Search code examples
ruby-on-railsrubyemailemail-attachmentsmail-gem

How to find the original email in a forward using the Mail gem


How do I use the Mail gem for Ruby to extract the original message HTML content/text content from a forwarded email?

So far all the examples I see are related to extracting content from replies (not forwards), which is made a lot easier because you can just key in on --reply above this line-- in the message.

But in my case, I’m having people forward me confirmation emails, such as how TripIt parses flight itineraries from many different airline emails.

The problem is there is a complex hierarchy of “parts”, as well as parts containing other parts, and I am trying to come up with a foolproof way to find the original HTML source so I can parse it, and extract information from a forwarded email raw source.

m = Mail.read('raw.txt')

m.parts
m.parts.first.parts
m.parts.last.parts.first.parts # never ending....

Solution

  • Here's what I have done in the past, which just recursively looks for the largest HTML body. This will probably break with multi-level forwards but in our case it only needs to be 1 forward level deep and so far works great.

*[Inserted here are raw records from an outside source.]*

(** [strings.ToValidUTF8]: each run of bytes that decode to no rune becomes one
    replacement; [invalid] tells whether the previous byte was of such a run. *)
Fixpoint to_valid (replacement : string) (invalid : bool) (s : string) : string :=
  match s with
  | "" => ""
  | String a s1 =>
      if rune1 a then String a (to_valid replacement false s1)
      else
        match s1 with
        | "" => (if invalid then "" else replacement) +:+ to_valid replacement true s1
        | String b s2 =>
            if rune2 a b then String a (String b (to_valid replacement false s2))
            else
              match s2 with
              | "" => (if invalid then "" else replacement) +:+ to_valid replacement true s1
              | String c s3 =>
                  if rune3 a b c then String a (String b (String c (to_valid replacement false s3)))
                  else
                    match s3 with
                    | "" => (if invalid then "" else replacement) +:+ to_valid replacement true s1
                    | String d s4 =>
                        if rune4 a b c d
                        then String a (String b (String c (String d
                               (to_valid replacement false s4))))
                        else (if invalid then "" else replacement)
                             +:+ to_valid replacement true s1
                    end
              end
        end
  end.
Definition ToValidUTF8 (s replacement : string) : string := to_valid replacement false s.

(** [strings.ReplaceAll(s, c, "")] for a single byte [c]. *)
Fixpoint remove_byte (c : ascii) (s : string) : string :=
  match s with
  | "" => ""
  | String a s' => if a ==? c then remove_byte c s' else String a (remove_byte c s')
  end.

(** ** [strings.TrimSpace] *)

(** The encodings of the runes of [unicode.IsSpace]: the six ASCII ones, U+0085 and
    U+00A0, then U+1680, U+2000 to U+200A, U+2028, U+2029, U+202F, U+205F, U+3000. *)
Definition space1 (a : ascii) : bool := between 9 13 a || (byte a =? 32).
Definition space2 (a b : ascii) : bool := (byte a =? 194) && ((byte b =? 133) || (byte b =? 160)).
Definition space3 (a b c : ascii) : bool :=
  ((byte a =? 225) && (byte b =? 154) && (byte c =? 128))
  || ((byte a =? 226) && (byte b =? 128)
      && (between 128 138 c || between 168 169 c || (byte c =? 175)))
  || ((byte a =? 226) && (byte b =? 129) && (byte c =? 159))
  || ((byte a =? 227) && (byte b =? 128) && (byte c =? 128)).

Fixpoint trim_left (s : string) : string :=
  match s with
  | "" => ""
  | String a s1 =>
      if space1 a then trim_left s1
      else
        match s1 with
        | "" => s
        | String b s2 =>
            if space2 a b then trim_left s2
            else
              match s2 with
              | "" => s
              | String c s3 => if space3 a b c then trim_left s3 else s
              end
        end
  end.

(** The same scan on the reversed string: encodings are met last byte first. *)
Fixpoint trim_reversed (s : string) : string :=
  match s with
  | "" => ""
  | String a s1 =>
      if space1 a then trim_reversed s1
      else
        match s1 with
        | "" => s
        | String b s2 =>
            if space2 b a then trim_reversed s2
            else
              match s2 with
              | "" => s
              | String c s3 => if space3 c b a then trim_reversed s3 else s
              end
        end
  end.

Fixpoint reverse (s : string) : string :=
  match s with "" => "" | String a s' => reverse s' +:+ String a "" end.

Definition TrimSpace (s : string) : string := reverse (trim_reversed (reverse (trim_left s))).

(** ** [strings.EqualFold] with an ASCII word *)

Definition lower (c : ascii) : ascii :=
  if between 65 90 c then ascii_of_nat (nat_of_ascii c + 32) else c.

(** Besides the two cases of a letter, U+017F folds to [s] and U+212A to [k]. *)
Fixpoint EqualFold (s word : string) : bool :=
  match word with
  | "" => s ==? ""
  | String w word' =>
      match s with
      | "" => false
      | String a s1 =>
          if rune1 a then (lower a ==? lower w) && EqualFold s1 word'
          else
            match s1 with
            | "" => false
            | String b s2 =>
                if (byte a =? 197) && (byte b =? 191) then (lower w ==? "s"%char) && EqualFold s2 word'
                else
                  match s2 with
                  | "" => false
                  | String c s3 =>
                      (byte a =? 226) && (byte b =? 132) && (byte c =? 170)
                      && (lower w ==? "k"%char) && EqualFold s3 word'
                  end
            end
      end
  end.

(** ** Valid strings, rune by rune *)

Inductive utf8 : string -> Prop :=
  | utf8_nil : utf8 ""
  | utf8_1 a s : rune1 a = true -> utf8 s -> utf8 (String a s)
  | utf8_2 a b s : rune2 a b = true -> utf8 s -> utf8 (String a (String b s))
  | utf8_3 a b c s : rune3 a b c = true -> utf8 s -> utf8 (String a (String b (String c s)))
  | utf8_4 a b c d s :
      rune4 a b c d = true -> utf8 s -> utf8 (String a (String b (String c (String d s)))).

Create HintDb utf8.
Create Rewrite HintDb utf8.
#[export] Hint Constructors utf8 : utf8.

(** Decides a contradiction between byte ranges. *)
Ltac byte_ranges :=
  unfold space1, space2, space3, rune1, rune2, rune3, rune4, continues, between in *; bcases; lia.

(** The first byte determines the length of a rune. *)
Lemma rune2_first a b : rune2 a b = true -> rune1 a = false /\ continues a = false.
Proof. intros H. split; apply not_true_is_false; intros ?; byte_ranges. Qed.
Lemma rune3_first a b c : rune3 a b c = true ->
  rune1 a = false /\ continues a = false /\ (forall b', rune2 a b' = false).
Proof. intros H. split_and!; [..|intros b']; apply not_true_is_false; intros ?; byte_ranges. Qed.
Lemma rune4_first a b c d : rune4 a b c d = true ->
  rune1 a = false /\ continues a = false /\ (forall b', rune2 a b' = false)
  /\ (forall b' c', rune3 a b' c' = false).
Proof. intros H. split_and!; [..|intros b'|intros b' c']; apply not_true_is_false; intros ?; byte_ranges. Qed.
Lemma rune1_first a : rune1 a = true -> continues a = false.
Proof. intros H. apply not_true_is_false. intros ?. byte_ranges. Qed.
#[export] Hint Resolve rune1_first : utf8.

Lemma rune2_tail a b : rune2 a b = true -> continues b = true.
Proof. unfold rune2. intros H. bsimpl. done. Qed.
Lemma rune3_tail a b c : rune3 a b c = true -> continues b = true /\ continues c = true.
Proof. intros H. split; [|unfold rune3 in H; by bsimpl]. apply not_false_is_true. intros ?. byte_ranges. Qed.
Lemma rune4_tail a b c d : rune4 a b c d = true ->
  continues b = true /\ continues c = true /\ continues d = true.
Proof.
  intros H. split_and!; [|unfold rune4 in H; by bsimpl..].
  apply not_false_is_true. intros ?. byte_ranges.
Qed.

Lemma string_wf_ind (P : string -> Prop) :
  P "" ->
  (forall a s, (forall t, (String.length t <= String.length s)%nat -> P t) -> P (String a s)) ->
  forall s, P s.
Proof.
  intros H0 HS. assert (forall n s, (String.length s <= n)%nat -> P s) as H; [|eauto].
  induction n as [|n IH]; intros [|a s] Hs; simpl in *; try done; try lia.
  apply HS. intros t Ht. apply IH. lia.
Qed.

(** The rune at the head of a string, if it starts with a well-formed one. *)
Ltac head_rune :=
  match goal with
  | |- context [if ?b then _ else _] => destruct b eqn:?
  | |- context [match ?s with "" => _ | String _ _ => _ end] => is_var s; destruct s; simpl in *
  | H : context [if ?b then _ else _] |- _ => destruct b eqn:?
  | H : context [match ?s with "" => _ | String _ _ => _ end] |- _ => is_var s; destruct s; simpl in *
  end.

Lemma ValidString_utf8 s : ValidString s = true -> utf8 s.
Proof.
  induction s as [|a s IH] using string_wf_ind; [auto with utf8|]. simpl. intros H.
  repeat head_rune; try done; constructor; try done; apply IH; simpl; try lia; done.
Qed.

(** Rewrites the guards that the head rune decides. *)
Ltac known_rune :=
  match goal with
  | H : rune1 ?a = true |- context [rune1 ?a] => rewrite H
  | H : rune2 ?a ?b = true |- _ => destruct (rune2_first _ _ H) as [-> _]; rewrite ?H
  | H : rune3 ?a ?b ?c = true |- _ =>
      destruct (rune3_first _ _ _ H) as (-> & _ & E2); rewrite ?E2, ?H
  | H : rune4 ?a ?b ?c ?d = true |- _ =>
      destruct (rune4_first _ _ _ _ H) as (-> & _ & E2 & E3); rewrite ?E2, ?E3, ?H
  end.

Lemma utf8_ValidString s : utf8 s -> ValidString s = true.
Proof. induction 1; simpl; try known_rune; done. Qed.

Lemma ValidString_iff s : ValidString s = true <-> utf8 s.
Proof. split; [apply ValidString_utf8|apply utf8_ValidString]. Qed.

Lemma app_nil_l t : "" +:+ t = t.
Proof. done. Qed.
Lemma app_cons a s t : String a s +:+ t = String a (s +:+ t).
Proof. done. Qed.
#[export] Hint Rewrite app_nil_l app_cons : utf8.

Lemma utf8_app s t : utf8 s -> utf8 t -> utf8 (s +:+ t).
Proof. intros Hs Ht. induction Hs; autorewrite with utf8; auto with utf8. Qed.
#[export] Hint Resolve utf8_app : utf8.

(** One step of [ToValidUTF8]: a rune is kept, any other byte starts or continues a
    run that becomes one replacement. *)
Inductive rune : string -> Prop :=
  | rune_1 a : rune1 a = true -> rune (String a "")
  | rune_2 a b : rune2 a b = true -> rune (String a (String b ""))
  | rune_3 a b c : rune3 a b c = true -> rune (String a (String b (String c "")))
  | rune_4 a b c d : rune4 a b c d = true -> rune (String a (String b (String c (String d "")))).
#[export] Hint Constructors rune : utf8.

Lemma rune_utf8 p : rune p -> utf8 p.
Proof. destruct 1; auto with utf8. Qed.
#[export] Hint Resolve rune_utf8 : utf8.

Lemma to_valid_step r invalid a s :
  (exists p t, rune p /\ String a s = p +:+ t
     /\ to_valid r invalid (String a s) = p +:+ to_valid r false t)
  \/ to_valid r invalid (String a s) = (if invalid then "" else r) +:+ to_valid r true s.
Proof.
  remember (to_valid r true s) as rest eqn:Erest. cbn [to_valid].
  destruct (rune1 a) eqn:E1.
  { left. exists (String a ""), s. auto with utf8. }
  destruct s as [|b s]; [right; by subst|]. destruct (rune2 a b) eqn:E2.
  { left. exists (String a (String b "")), s. auto with utf8. }
  destruct s as [|c s]; [right; by subst|]. destruct (rune3 a b c) eqn:E3.
  { left. exists (String a (String b (String c ""))), s. auto with utf8. }
  destruct s as [|d s]; [right; by subst|]. destruct (rune4 a b c d) eqn:E4.
  { left. exists (String a (String b (String c (String d "")))), s. auto with utf8. }
  right. by subst.
Qed.

Lemma length_app s t : String.length (s +:+ t) = (String.length s + String.length t)%nat.
Proof. induction s as [|a s IH]; [done|]. rewrite app_cons. simpl. lia. Qed.

Lemma rune_length p : rune p -> (1 <= String.length p <= 4)%nat.
Proof. destruct 1; simpl; lia. Qed.

(** [ToValidUTF8] with a valid replacement makes valid ... *)
Lemma to_valid_utf8 r invalid s : utf8 r -> utf8 (to_valid r invalid s).
Proof.
  intros Hr. revert invalid. induction s as [|a s IH] using string_wf_ind; intros invalid; [constructor|].
  destruct (to_valid_step r invalid a s) as [(p & t & Hp & Hs & ->)| ->].
  - apply utf8_app; [auto with utf8|]. apply IH.
    apply (f_equal String.length) in Hs. rewrite length_app in Hs. simpl in Hs.
    apply rune_length in Hp. lia.
  - apply utf8_app; [destruct invalid; auto with utf8|]. by apply IH.
Qed.

(** ... and leaves a valid string as it is. *)
Lemma to_valid_id r s : utf8 s -> to_valid r false s = s.
Proof. induction 1; simpl; try known_rune; congruence. Qed.

Lemma app_nil_r s : s +:+ "" = s.
Proof. induction s as [|a s IH]; [done|]. by rewrite app_cons, IH. Qed.
Lemma app_assoc s t u : (s +:+ t) +:+ u = s +:+ (t +:+ u).
Proof. induction s as [|a s IH]; [done|]. by rewrite !app_cons, IH. Qed.

Lemma reverse_app s t : reverse (s +:+ t) = reverse t +:+ reverse s.
Proof.
  induction s as [|a s IH].
  - by rewrite app_nil_l, app_nil_r.
  - rewrite app_cons. cbn [reverse]. by rewrite IH, app_assoc.
Qed.

Lemma reverse_reverse s : reverse (reverse s) = s.
Proof. induction s as [|a s IH]; [done|]. cbn [reverse]. by rewrite reverse_app, IH. Qed.

Lemma length_reverse s : String.length (reverse s) = String.length s.
Proof. induction s as [|a s IH]; [done|]. cbn [reverse]. rewrite length_app. simpl. lia. Qed.

(** A valid string splits at any byte that starts a rune. *)
Definition starts (s : string) : Prop :=
  match s with "" => True | String a _ => continues a = false end.

Lemma utf8_app_inv s t : utf8 (s +:+ t) -> starts t -> utf8 s /\ utf8 t.
Proof.
  intros H Ht. remember (s +:+ t) as u eqn:E. revert s E.
  induction H; intros v E.
  all: repeat (match type of E with
    | _ = ?v +:+ _ => destruct v; [rewrite app_nil_l in E|rewrite app_cons in E; injection E as <- E]
    end).
  all: try (match goal with IH : forall _, _ -> _ |- _ =>
              destruct (IH _ E); split; auto with utf8 end; fail).
  all: try (subst t; cbn [starts] in Ht; first
    [ split; auto with utf8; fail
    | match goal with
      | H : rune2 _ _ = true |- _ => apply rune2_tail in H
      | H : rune3 _ _ _ = true |- _ => apply rune3_tail in H as (? & ?)
      | H : rune4 _ _ _ _ = true |- _ => apply rune4_tail in H as (? & ? & ?)
      end; congruence ]).
  destruct v; [|done]. rewrite app_nil_l in E. subst t. auto with utf8.
Qed.

(** ** What the scanners keep *)

(** No byte of a longer rune is an ASCII byte. *)
Lemma continues_not_ascii b : continues b = true -> rune1 b = false.
Proof. intros H. apply not_true_is_false. intros ?. byte_ranges. Qed.

Ltac not_ascii :=
  match goal with
  | H : rune2 _ _ = true |- _ =>
      pose proof (rune2_first _ _ H) as (? & _); pose proof (rune2_tail _ _ H)
  | H : rune3 _ _ _ = true |- _ =>
      pose proof (rune3_first _ _ _ H) as (? & _); pose proof (rune3_tail _ _ _ H) as (? & ?)
  | H : rune4 _ _ _ _ = true |- _ =>
      pose proof (rune4_first _ _ _ _ H) as (? & _); pose proof (rune4_tail _ _ _ _ H) as (? & ? & ?)
  end;
  repeat match goal with H : continues _ = true |- _ => apply continues_not_ascii in H end;
  congruence.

    It's unfortunate the state of Stack Overflow these days thanks to stupid votes to close on every single question, that IMO is legitimate. Do people really expect you to dump 5000 lines of HTML into your question, its quite obvious what you're asking 🙄

    module EmailProcessor
      class Parser
        def initialize(email)
          @email = email
          raise 'must be initialized with type InboundEmail' unless @email.instance_of?(InboundEmail)
        end
    
        def execute
          mail = Mail.read_from_string(@email.postmark_raw['RawEmail'])
          html = find_original_html(mail)
        end
    
        private
    
        def find_original_html(mail)
          bodies = recurse_parts(mail.parts)
          sorted = bodies.sort_by{|b| -b.size}
          puts "PARSED #{sorted.size} BODIES: #{sorted.map{|b| b.size}}"
          sorted.first
        end
    
        def recurse_parts(parts)
          bodies = []
          parts.each do |part|
            if part.multipart?
              bodies += recurse_parts(part.parts)
            elsif part.content_type =~ /text\/html/
              bodies << part.body.decoded
            end
          end
          bodies
        end
      end
    end